Only the lines from the start of the entries up to and including the line with "(** ** JavaScript values *)" should be written out, exactly as they stand.

[Records from a data source]
──────────────────────────────
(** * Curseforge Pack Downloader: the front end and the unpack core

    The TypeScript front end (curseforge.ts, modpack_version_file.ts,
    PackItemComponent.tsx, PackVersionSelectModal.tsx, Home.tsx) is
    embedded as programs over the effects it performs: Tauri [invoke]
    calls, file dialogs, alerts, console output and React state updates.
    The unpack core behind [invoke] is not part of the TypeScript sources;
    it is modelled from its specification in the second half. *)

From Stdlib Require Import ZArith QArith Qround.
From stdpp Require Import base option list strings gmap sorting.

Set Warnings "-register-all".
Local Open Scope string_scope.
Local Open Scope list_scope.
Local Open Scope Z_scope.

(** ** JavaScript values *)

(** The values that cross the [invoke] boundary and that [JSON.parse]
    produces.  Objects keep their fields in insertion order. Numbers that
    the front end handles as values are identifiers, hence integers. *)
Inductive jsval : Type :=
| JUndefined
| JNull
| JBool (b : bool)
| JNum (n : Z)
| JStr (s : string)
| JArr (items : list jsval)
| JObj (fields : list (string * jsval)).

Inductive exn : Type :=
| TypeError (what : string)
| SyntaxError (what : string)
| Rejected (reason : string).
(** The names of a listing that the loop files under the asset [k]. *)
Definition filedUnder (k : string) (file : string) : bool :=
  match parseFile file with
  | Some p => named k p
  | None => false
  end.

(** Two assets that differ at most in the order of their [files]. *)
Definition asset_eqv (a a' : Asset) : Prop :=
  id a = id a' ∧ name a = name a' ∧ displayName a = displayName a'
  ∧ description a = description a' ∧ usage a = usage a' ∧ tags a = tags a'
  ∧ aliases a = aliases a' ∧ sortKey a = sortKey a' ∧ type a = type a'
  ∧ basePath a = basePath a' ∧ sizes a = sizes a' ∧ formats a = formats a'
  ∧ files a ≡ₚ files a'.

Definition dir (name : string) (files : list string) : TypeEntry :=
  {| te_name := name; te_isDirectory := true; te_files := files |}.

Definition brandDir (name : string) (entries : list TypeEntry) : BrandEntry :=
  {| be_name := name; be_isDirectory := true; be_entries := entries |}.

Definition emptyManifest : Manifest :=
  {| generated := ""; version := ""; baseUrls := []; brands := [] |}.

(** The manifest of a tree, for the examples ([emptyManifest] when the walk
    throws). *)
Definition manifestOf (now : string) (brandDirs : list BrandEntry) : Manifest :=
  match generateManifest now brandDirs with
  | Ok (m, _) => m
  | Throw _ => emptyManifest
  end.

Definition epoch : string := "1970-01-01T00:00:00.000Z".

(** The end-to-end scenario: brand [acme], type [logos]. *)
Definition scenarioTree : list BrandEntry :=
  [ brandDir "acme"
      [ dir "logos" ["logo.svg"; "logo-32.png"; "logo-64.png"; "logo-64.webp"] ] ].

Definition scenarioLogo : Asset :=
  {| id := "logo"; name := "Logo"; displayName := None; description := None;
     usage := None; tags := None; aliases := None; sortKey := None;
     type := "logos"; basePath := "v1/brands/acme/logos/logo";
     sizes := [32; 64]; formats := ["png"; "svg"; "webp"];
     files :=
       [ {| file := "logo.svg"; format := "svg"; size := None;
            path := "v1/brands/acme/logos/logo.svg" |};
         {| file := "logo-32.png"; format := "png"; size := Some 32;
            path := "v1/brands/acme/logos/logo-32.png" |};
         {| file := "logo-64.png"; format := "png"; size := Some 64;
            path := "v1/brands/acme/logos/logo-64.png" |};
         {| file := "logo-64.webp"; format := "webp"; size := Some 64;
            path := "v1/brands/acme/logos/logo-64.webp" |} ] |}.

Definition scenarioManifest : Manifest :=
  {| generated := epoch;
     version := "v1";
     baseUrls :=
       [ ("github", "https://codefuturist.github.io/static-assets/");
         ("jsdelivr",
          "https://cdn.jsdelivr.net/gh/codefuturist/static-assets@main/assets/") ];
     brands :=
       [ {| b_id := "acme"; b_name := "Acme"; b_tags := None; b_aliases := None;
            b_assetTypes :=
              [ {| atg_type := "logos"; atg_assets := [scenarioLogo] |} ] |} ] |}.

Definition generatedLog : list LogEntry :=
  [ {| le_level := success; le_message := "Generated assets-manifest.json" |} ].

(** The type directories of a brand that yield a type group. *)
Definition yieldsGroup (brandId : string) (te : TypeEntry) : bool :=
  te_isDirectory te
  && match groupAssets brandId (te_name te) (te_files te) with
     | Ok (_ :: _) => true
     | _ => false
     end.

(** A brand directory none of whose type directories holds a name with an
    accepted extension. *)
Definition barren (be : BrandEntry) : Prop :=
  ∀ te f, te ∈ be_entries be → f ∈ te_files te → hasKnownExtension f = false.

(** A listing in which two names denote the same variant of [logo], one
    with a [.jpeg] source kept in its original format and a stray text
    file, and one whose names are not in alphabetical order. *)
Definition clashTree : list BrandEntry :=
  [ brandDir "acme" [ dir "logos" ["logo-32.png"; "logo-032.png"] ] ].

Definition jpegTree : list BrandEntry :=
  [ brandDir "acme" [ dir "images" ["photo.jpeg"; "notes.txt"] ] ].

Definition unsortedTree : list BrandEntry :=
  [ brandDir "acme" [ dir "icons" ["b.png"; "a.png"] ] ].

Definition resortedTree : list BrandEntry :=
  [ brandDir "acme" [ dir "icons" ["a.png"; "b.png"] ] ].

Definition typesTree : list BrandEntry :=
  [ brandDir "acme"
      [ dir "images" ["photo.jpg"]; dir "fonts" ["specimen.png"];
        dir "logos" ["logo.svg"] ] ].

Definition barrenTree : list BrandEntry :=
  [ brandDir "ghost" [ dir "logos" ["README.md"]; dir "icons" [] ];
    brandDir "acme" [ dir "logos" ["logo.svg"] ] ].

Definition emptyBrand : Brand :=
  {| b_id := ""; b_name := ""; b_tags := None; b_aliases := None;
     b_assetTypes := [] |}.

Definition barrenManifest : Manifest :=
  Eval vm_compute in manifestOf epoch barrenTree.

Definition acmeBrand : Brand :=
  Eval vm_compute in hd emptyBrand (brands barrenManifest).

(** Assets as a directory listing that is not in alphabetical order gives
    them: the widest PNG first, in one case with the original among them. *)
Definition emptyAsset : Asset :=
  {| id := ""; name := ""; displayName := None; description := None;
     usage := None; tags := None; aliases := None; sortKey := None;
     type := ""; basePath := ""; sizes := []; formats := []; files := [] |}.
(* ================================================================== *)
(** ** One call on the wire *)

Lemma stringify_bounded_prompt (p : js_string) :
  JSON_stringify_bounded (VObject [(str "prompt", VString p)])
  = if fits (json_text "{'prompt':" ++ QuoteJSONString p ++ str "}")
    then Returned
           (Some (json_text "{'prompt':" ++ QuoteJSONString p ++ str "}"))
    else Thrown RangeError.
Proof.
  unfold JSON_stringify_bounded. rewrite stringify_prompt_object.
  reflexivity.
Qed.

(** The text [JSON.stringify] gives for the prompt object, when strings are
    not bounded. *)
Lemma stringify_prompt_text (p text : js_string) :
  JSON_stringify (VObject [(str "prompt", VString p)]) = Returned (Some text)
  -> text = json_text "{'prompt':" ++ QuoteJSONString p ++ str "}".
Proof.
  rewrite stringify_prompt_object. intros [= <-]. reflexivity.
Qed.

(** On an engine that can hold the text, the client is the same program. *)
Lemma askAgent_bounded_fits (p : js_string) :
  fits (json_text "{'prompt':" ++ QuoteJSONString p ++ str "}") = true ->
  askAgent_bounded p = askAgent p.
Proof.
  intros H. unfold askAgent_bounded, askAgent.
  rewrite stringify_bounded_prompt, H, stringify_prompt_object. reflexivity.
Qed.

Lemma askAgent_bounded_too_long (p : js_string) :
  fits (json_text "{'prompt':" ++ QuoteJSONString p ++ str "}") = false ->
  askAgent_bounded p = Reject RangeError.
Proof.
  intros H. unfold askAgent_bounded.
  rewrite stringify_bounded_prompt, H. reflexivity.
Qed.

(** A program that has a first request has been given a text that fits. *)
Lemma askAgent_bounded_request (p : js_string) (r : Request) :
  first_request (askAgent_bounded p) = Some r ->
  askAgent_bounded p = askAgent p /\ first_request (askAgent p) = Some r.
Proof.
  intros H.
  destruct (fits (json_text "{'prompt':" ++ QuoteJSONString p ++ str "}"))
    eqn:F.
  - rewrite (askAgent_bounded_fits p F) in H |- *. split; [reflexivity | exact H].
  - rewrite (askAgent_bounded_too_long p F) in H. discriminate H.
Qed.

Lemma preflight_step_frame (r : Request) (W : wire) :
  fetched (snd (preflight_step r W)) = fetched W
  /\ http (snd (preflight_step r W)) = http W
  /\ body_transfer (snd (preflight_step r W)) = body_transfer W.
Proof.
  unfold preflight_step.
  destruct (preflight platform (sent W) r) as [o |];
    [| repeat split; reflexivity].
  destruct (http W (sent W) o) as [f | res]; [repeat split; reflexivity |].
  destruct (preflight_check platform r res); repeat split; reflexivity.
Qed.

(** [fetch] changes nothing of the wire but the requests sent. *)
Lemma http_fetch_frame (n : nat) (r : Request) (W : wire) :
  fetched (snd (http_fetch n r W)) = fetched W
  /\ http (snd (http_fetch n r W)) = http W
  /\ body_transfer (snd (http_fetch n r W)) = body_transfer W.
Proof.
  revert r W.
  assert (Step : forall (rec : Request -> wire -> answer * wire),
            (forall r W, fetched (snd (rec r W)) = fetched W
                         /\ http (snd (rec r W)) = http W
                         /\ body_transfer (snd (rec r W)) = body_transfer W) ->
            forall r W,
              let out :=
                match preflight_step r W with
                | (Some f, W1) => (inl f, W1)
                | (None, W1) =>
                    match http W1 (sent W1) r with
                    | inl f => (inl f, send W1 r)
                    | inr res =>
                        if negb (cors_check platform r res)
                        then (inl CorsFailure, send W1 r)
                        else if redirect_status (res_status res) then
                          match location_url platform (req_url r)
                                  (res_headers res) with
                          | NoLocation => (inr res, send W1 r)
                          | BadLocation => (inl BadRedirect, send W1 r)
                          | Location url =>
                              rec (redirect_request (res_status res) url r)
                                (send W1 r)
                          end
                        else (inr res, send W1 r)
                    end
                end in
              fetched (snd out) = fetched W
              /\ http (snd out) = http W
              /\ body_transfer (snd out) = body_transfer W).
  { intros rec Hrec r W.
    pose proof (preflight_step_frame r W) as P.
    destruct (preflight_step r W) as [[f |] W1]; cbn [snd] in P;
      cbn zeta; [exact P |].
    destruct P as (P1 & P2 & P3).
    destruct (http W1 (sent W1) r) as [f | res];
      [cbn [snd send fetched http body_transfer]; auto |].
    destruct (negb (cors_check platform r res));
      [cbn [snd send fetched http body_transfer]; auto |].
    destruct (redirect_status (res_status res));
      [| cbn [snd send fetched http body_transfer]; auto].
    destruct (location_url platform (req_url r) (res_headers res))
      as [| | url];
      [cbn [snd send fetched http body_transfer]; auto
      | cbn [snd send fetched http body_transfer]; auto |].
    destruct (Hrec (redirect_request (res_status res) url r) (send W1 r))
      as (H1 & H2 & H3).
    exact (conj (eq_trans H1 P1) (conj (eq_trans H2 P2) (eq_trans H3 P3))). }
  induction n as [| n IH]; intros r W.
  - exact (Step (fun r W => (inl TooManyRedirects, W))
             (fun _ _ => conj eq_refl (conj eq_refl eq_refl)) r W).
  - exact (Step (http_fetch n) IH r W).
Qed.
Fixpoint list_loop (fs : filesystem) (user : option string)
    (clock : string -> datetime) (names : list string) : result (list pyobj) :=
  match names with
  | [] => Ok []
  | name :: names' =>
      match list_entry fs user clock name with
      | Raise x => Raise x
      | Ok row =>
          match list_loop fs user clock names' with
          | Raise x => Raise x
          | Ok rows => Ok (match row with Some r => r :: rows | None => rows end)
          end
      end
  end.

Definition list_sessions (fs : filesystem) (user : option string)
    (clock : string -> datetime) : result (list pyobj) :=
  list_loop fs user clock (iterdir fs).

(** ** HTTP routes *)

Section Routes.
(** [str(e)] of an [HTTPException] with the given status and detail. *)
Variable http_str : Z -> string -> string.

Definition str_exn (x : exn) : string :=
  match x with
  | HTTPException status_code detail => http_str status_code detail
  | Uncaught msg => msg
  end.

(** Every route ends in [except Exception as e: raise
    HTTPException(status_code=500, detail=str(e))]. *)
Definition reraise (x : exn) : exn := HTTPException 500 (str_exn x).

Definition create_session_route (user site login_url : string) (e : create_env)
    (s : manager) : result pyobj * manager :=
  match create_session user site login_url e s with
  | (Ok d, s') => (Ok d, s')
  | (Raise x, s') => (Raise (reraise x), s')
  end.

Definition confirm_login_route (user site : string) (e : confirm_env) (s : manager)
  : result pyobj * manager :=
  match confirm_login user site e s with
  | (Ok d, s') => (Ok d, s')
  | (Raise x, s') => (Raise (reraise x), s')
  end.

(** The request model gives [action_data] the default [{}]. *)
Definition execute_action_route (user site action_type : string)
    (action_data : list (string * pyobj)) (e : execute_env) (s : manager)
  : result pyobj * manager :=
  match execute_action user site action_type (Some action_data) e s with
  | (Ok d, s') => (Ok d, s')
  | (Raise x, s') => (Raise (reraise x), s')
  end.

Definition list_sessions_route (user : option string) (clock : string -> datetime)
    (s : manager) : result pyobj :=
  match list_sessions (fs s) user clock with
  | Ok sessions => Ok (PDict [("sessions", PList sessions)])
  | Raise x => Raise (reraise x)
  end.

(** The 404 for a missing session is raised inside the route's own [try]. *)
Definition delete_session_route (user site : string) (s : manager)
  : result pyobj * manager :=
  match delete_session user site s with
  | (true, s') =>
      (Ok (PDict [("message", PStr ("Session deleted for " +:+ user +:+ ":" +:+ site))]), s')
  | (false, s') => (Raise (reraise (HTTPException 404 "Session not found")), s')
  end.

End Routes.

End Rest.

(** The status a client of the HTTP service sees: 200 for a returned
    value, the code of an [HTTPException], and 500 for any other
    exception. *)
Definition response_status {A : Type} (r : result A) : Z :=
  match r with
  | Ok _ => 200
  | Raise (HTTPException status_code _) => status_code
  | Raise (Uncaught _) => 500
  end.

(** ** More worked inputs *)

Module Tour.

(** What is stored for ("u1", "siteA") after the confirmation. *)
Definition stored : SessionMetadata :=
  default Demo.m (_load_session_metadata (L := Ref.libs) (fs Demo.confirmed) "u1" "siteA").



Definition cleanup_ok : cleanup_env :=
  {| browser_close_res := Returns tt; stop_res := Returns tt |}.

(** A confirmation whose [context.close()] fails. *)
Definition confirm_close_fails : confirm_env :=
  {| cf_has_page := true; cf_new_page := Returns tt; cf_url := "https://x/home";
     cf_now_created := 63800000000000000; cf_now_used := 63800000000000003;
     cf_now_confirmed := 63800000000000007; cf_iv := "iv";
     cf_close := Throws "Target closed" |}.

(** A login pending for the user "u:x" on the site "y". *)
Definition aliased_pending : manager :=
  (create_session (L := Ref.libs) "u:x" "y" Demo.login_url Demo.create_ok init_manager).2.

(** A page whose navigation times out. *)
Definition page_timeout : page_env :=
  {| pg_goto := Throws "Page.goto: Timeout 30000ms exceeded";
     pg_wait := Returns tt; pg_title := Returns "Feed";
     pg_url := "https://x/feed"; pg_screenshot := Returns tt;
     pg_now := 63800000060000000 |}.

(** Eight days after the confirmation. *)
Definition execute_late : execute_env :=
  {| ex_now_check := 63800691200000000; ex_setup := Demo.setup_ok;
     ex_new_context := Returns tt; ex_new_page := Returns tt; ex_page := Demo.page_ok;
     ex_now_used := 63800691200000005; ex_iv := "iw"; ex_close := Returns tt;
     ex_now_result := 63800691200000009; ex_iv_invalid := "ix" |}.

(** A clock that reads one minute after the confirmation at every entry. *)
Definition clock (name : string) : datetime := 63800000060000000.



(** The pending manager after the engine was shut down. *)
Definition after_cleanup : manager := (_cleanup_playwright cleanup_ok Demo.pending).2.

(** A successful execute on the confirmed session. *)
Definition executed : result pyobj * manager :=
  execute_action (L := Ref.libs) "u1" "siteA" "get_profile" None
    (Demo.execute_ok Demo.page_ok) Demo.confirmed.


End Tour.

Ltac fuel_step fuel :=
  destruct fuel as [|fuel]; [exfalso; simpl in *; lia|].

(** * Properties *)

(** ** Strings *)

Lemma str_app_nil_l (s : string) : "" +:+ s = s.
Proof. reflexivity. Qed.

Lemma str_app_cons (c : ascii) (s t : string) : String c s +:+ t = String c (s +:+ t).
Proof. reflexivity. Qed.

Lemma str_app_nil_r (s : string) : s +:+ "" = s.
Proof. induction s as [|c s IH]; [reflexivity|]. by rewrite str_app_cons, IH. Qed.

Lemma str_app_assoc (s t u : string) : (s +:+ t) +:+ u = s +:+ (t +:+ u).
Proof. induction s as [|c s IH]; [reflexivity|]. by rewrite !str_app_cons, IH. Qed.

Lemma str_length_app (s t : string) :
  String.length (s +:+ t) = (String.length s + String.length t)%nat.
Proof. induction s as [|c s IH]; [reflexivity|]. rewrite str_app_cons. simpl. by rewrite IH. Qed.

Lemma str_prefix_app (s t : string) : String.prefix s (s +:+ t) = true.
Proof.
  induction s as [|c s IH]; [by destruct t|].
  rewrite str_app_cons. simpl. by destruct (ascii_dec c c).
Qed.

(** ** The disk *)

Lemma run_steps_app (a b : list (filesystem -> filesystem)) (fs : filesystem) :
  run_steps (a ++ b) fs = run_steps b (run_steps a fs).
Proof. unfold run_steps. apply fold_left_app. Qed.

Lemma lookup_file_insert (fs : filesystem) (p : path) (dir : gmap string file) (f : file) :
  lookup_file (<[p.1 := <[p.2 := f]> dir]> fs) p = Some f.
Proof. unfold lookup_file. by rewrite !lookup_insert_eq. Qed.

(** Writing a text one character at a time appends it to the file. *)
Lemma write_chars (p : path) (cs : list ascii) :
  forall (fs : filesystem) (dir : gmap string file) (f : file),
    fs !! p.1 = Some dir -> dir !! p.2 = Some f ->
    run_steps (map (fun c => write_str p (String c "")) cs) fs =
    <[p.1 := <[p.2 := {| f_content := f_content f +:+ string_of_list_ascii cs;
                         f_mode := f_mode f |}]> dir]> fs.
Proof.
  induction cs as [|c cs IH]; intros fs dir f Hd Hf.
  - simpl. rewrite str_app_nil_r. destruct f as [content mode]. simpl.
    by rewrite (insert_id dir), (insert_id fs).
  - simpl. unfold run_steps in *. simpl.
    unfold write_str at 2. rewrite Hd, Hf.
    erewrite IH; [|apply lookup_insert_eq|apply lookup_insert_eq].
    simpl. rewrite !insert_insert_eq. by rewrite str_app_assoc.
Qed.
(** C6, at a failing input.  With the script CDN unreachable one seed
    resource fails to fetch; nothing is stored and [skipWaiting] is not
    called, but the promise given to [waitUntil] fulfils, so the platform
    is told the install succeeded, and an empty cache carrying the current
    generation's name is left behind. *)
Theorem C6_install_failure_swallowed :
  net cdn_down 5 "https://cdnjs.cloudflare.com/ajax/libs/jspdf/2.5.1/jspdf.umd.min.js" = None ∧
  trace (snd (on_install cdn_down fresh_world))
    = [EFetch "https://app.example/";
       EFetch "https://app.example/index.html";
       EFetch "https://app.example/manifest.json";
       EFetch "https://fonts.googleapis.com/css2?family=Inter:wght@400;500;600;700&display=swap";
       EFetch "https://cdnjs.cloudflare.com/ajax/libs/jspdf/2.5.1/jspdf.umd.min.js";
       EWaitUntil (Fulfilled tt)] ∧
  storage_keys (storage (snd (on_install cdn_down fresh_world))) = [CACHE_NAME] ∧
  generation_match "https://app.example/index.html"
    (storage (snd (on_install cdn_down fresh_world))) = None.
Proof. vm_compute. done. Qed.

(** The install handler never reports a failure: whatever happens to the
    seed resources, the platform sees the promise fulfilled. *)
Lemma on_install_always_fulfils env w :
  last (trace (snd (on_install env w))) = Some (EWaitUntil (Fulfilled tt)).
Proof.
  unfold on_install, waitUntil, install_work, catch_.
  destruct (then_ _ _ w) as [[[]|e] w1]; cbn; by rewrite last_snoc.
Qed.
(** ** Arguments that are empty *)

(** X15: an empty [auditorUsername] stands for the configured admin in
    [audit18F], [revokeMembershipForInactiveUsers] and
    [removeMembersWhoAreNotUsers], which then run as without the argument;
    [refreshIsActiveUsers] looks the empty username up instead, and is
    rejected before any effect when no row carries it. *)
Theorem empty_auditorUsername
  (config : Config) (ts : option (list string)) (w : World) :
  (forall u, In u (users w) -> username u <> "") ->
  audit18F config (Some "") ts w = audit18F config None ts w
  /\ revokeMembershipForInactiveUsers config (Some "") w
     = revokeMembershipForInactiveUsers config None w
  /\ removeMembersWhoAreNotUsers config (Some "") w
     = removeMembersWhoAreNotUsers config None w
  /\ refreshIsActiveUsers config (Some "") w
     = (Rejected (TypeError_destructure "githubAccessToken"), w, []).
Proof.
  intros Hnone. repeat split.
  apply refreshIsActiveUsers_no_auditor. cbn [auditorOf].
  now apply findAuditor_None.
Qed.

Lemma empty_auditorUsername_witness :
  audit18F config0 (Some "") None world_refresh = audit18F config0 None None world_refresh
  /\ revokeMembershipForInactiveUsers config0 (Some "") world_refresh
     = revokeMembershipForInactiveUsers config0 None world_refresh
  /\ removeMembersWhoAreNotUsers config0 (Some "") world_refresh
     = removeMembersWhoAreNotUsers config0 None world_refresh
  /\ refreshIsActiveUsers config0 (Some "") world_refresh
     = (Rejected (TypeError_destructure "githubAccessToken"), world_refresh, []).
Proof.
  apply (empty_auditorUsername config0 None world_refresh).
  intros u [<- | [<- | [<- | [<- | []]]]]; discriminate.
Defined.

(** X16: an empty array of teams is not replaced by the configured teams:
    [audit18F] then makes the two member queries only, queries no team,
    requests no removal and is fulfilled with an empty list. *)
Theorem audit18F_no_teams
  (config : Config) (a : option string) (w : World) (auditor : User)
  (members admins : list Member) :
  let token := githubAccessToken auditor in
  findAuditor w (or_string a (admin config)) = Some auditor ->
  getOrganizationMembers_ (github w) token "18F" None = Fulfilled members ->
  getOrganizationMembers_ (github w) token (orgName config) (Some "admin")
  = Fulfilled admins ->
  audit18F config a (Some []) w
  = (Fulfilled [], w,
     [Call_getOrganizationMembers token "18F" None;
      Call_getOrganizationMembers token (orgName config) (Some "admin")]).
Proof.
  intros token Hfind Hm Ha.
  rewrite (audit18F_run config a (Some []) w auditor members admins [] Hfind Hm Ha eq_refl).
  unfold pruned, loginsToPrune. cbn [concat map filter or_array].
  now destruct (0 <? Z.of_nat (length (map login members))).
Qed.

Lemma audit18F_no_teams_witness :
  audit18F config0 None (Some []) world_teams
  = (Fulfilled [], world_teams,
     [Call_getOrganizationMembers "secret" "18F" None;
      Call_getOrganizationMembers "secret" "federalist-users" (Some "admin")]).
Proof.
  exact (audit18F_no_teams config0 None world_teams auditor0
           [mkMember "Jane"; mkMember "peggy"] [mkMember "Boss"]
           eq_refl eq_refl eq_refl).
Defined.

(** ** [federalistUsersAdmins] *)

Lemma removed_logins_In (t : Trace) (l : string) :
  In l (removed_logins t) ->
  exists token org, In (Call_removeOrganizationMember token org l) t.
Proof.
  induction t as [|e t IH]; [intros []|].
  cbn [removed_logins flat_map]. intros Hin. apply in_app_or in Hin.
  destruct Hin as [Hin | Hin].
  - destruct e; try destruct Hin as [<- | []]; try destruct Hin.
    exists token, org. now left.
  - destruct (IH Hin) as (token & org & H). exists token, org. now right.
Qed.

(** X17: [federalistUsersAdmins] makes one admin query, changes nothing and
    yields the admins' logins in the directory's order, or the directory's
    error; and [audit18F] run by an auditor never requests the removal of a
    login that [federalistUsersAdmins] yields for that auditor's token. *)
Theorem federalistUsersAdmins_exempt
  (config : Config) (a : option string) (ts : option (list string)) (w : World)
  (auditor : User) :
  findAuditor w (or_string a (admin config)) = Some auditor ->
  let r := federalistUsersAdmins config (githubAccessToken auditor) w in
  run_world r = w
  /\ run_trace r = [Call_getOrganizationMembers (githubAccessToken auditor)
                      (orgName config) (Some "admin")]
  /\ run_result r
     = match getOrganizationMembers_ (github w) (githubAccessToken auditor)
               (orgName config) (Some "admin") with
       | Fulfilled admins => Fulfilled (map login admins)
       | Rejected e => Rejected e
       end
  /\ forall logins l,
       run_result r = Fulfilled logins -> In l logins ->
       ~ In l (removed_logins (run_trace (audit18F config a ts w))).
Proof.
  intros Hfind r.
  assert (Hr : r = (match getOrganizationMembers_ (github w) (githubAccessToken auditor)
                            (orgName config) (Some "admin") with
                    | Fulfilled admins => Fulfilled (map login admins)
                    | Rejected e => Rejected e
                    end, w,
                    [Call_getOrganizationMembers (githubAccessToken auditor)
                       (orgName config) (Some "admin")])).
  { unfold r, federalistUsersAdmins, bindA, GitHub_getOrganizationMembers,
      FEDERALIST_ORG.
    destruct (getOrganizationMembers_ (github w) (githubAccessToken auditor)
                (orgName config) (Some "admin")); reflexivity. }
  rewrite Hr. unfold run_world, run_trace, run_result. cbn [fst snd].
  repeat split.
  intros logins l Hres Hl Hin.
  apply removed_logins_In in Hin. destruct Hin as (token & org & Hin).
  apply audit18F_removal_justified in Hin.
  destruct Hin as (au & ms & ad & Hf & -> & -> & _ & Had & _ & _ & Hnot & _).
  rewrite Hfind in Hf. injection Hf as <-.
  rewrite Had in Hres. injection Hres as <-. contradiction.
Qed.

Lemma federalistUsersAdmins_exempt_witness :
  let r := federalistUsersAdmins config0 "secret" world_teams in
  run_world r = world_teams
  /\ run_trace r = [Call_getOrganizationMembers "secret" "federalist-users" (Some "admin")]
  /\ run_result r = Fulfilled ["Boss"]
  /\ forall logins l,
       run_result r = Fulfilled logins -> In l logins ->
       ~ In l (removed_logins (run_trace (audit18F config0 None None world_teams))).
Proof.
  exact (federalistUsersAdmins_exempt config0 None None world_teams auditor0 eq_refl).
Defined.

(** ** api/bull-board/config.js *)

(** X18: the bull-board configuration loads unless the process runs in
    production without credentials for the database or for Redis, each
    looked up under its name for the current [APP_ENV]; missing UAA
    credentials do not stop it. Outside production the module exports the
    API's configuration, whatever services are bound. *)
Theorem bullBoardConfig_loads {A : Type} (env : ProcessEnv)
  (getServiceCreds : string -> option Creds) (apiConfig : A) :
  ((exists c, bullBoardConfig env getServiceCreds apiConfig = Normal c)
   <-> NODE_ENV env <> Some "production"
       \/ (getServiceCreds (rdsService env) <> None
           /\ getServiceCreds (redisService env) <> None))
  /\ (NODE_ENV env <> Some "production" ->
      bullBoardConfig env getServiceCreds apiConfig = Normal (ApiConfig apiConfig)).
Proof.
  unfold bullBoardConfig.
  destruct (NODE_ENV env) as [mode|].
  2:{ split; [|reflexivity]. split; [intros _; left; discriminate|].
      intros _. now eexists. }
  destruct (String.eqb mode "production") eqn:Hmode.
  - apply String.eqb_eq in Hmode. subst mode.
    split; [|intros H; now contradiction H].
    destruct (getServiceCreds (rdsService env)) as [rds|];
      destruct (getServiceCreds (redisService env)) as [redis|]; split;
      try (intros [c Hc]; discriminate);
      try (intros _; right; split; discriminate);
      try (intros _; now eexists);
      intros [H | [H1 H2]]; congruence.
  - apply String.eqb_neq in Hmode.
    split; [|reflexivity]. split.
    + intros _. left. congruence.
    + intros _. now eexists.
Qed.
──────────────────────────────
• _Solved problem_
(** * Curseforge Pack Downloader: the front end and the unpack core

    The TypeScript front end (curseforge.ts, modpack_version_file.ts,
    PackItemComponent.tsx, PackVersionSelectModal.tsx, Home.tsx) is
    embedded as programs over the effects it performs: Tauri [invoke]
    calls, file dialogs, alerts, console output and React state updates.
    The unpack core behind [invoke] is not part of the TypeScript sources;
    it is modelled from its specification in the second half. *)

From Stdlib Require Import ZArith QArith Qround.
From stdpp Require Import base option list strings gmap sorting.

Set Warnings "-register-all".
Local Open Scope string_scope.
Local Open Scope list_scope.
Local Open Scope Z_scope.

(** ** JavaScript values *)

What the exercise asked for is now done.